Beijing Reportedly Set to Let Top Chinese AI Firms Buy Nvidia H200 Chips, With Approvals Capped Below 200,000 Units
Chinese officials have told Alibaba, ByteDance and DeepSeek in recent weeks that they may soon receive permission to buy Nvidia H200 chips, The Information reported on Wednesday, in a story carried by both Reuters and Bloomberg, marking what would be Beijing’s side of the door opening after Washington cleared such sales earlier this year.
Approvals could total fewer than 200,000 chips, less than half of what the companies requested earlier this year, with authorities still deciding the exact number, the report said. Companies must state the quantity they want and the intended use. Nvidia, the US Commerce Department, China’s commerce ministry and the three named companies did not respond to Reuters’ requests for comment, and no party had confirmed or denied the report by Friday.

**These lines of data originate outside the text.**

(* ===== verification/FlowSessionFacts.v ===== *)
(** Facts about the unified session manager: every session's history follows
    the transition table, its counters are exact, a closed session never
    changes, and only closed sessions are ever evicted. *)

From stdpp Require Import prelude strings list.
From Stdlib Require Import Lia ZArith Ascii Sorted.
From S2P Require Import Prelude PyStr PyVal Effects PyTime SessionStore FlowSession.
Import SessionStore FlowSession.

Module FlowSessionFacts.

(** ** Legal histories *)

Definition allowed_from (from : string) : list string :=
  match d_get from ALLOWED_TRANSITIONS with Some l => l | None => [] end.

(** Where a list of transition rows leads from a state of the table. *)
Fixpoint follow (from : string) (rows : list transition_row) : option string :=
  match rows with
  | [] => Some from
  | r :: rows' =>
      if bool_decide (tr_from_state r = if String.eqb from INITIAL_STATE then None else Some from)
         && str_in (tr_to_state r) (allowed_from from)
      then follow (tr_to_state r) rows' else None
  end.

Lemma follow_app from rows rows' :
  follow from (rows ++ rows') = match follow from rows with Some t => follow t rows' | None => None end.
Proof. revert from. induction rows as [|r rows IH]; intros from; simpl; [done|]. by case_match. Qed.

(** Whether the table has an edge from the session's state to the target. *)
Definition can_move (x : session) (to_state : string) : bool :=
  str_in (lower (strip to_state)) UNIFIED_SESSION_STATES
  && str_in (lower (strip to_state)) (allowed_from (s_state x)).

Definition events_total (d : dict activity) : Z := foldr Z.add 0 (map (fun ka => a_events_count (snd ka)) d).

Section invariant.
Context (clock : nat -> Z).
Lemma weekly_loop_spec offsets base weekdays hour minute local_now :
  0 <= hour <= 23 -> 0 <= minute <= 59 -> base = dt_day local_now ->
  (forall o, o ∈ offsets -> 0 <= o <= 14) ->
  first_day * us_per_day <= local_now -> local_now + 14 * us_per_day < (last_day + 1) * us_per_day ->
  let good o := weekday (base + o) ∈ weekdays /\ local_now < day_slot (base + o) hour minute in
  match weekly_loop offsets weekdays hour minute local_now with
  | Ok (Some w) => exists before o after, offsets = before ++ o :: after /\ w = day_slot (base + o) hour minute
                     /\ good o /\ Forall (fun o' => ~ good o') before
  | Ok None => Forall (fun o => ~ good o) offsets
  | Err _ => False
  end.
Proof.
  intros Hh Hm -> Ho Hlo Hhi good. induction offsets as [|o offsets IH]; cbn [weekly_loop]; [constructor|].
  pose proof (Ho o ltac:(left)) as Hoo. specialize (IH ltac:(intros x Hx; apply Ho; by right)).
  unfold weekly_slot. rewrite checked_ok by (units; lia). cbn [res_bind].
  assert (dt_day (local_now + o * us_per_day) = dt_day local_now + o) as ->.
  { unfold dt_day. apply Z.div_add. done. }
  assert (~ good o -> match weekly_loop offsets weekdays hour minute local_now with
      | Ok (Some w) => exists before o' after, o :: offsets = before ++ o' :: after /\ w = day_slot (dt_day local_now + o') hour minute
                         /\ good o' /\ Forall (fun o' => ~ good o') before
      | Ok None => Forall (fun o => ~ good o) (o :: offsets)
      | Err _ => False end) as Hskip.
  { intros Hng. destruct (weekly_loop offsets weekdays hour minute local_now) as [[w|]|]; [|by constructor | done].
    destruct IH as (before & o' & after & -> & Hw & Hg & Hb). exists (o :: before), o', after. split_and!; try done. by constructor. }
  case_bool_decide as Hw; cbn [negb].
  - rewrite (proj2 (Z.leb_le 0 hour)), (proj2 (Z.leb_le hour 23)), (proj2 (Z.leb_le 0 minute)), (proj2 (Z.leb_le minute 59)) by lia.
    cbn [andb negb res_bind]. fold (day_slot (dt_day local_now + o) hour minute).
    destruct (_ <=? local_now) eqn:E; bool_prop.
    + apply Hskip. intros [_ ?]. lia.
    + exists [], o, offsets. split_and!; try done.
  - apply Hskip. by intros [? _].
Qed.

Lemma code_index d : d ∈ WEEKDAY_CODES -> exists i, weekday_to_int d = Some i /\ 0 <= i <= 6.
Proof.
  unfold WEEKDAY_CODES. intros H.
  repeat (apply elem_of_cons in H as [->|H]; [by eexists|]). by apply elem_of_nil in H.
Qed.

The reported move would clear the holdout side of a two-way approval process. Washington formally cleared H200 sales to China on 14 January with a 25 percent per-chip surcharge and conditions including third-party verification and a cap keeping China below half of US-customer volumes, per CNBC, and in May cleared sales to about ten Chinese firms. Beijing, which in January had told its companies to pause purchases while it set terms, remained the holdout: Commerce Secretary Howard Lutnick told lawmakers in the spring that zero H200s had been sold to China to that point.
Nvidia shares rose 3.65 percent to 204.12 dollars on Wednesday, the day the report landed, before easing 0.66 percent on Thursday.
Why it matters: A capped, conditional reopening of one of the world’s largest AI-chip markets would matter well beyond Nvidia’s revenue line. For the Gulf, the signal is that advanced-computing access is becoming an instrument of economic diplomacy on both sides, in the same week Washington eased advanced-computing export controls for the UAE. The memory-chip demand implications also feed directly into the cycle that carried SK Hynix to its record Nasdaq debut, covered in our market wrap.
Outlook: The report remains unconfirmed by any government or company. The quantities Beijing finally approves, and whether purchases actually flow after months of mutual signalling, will show whether this is a thaw or another pause in the technology standoff.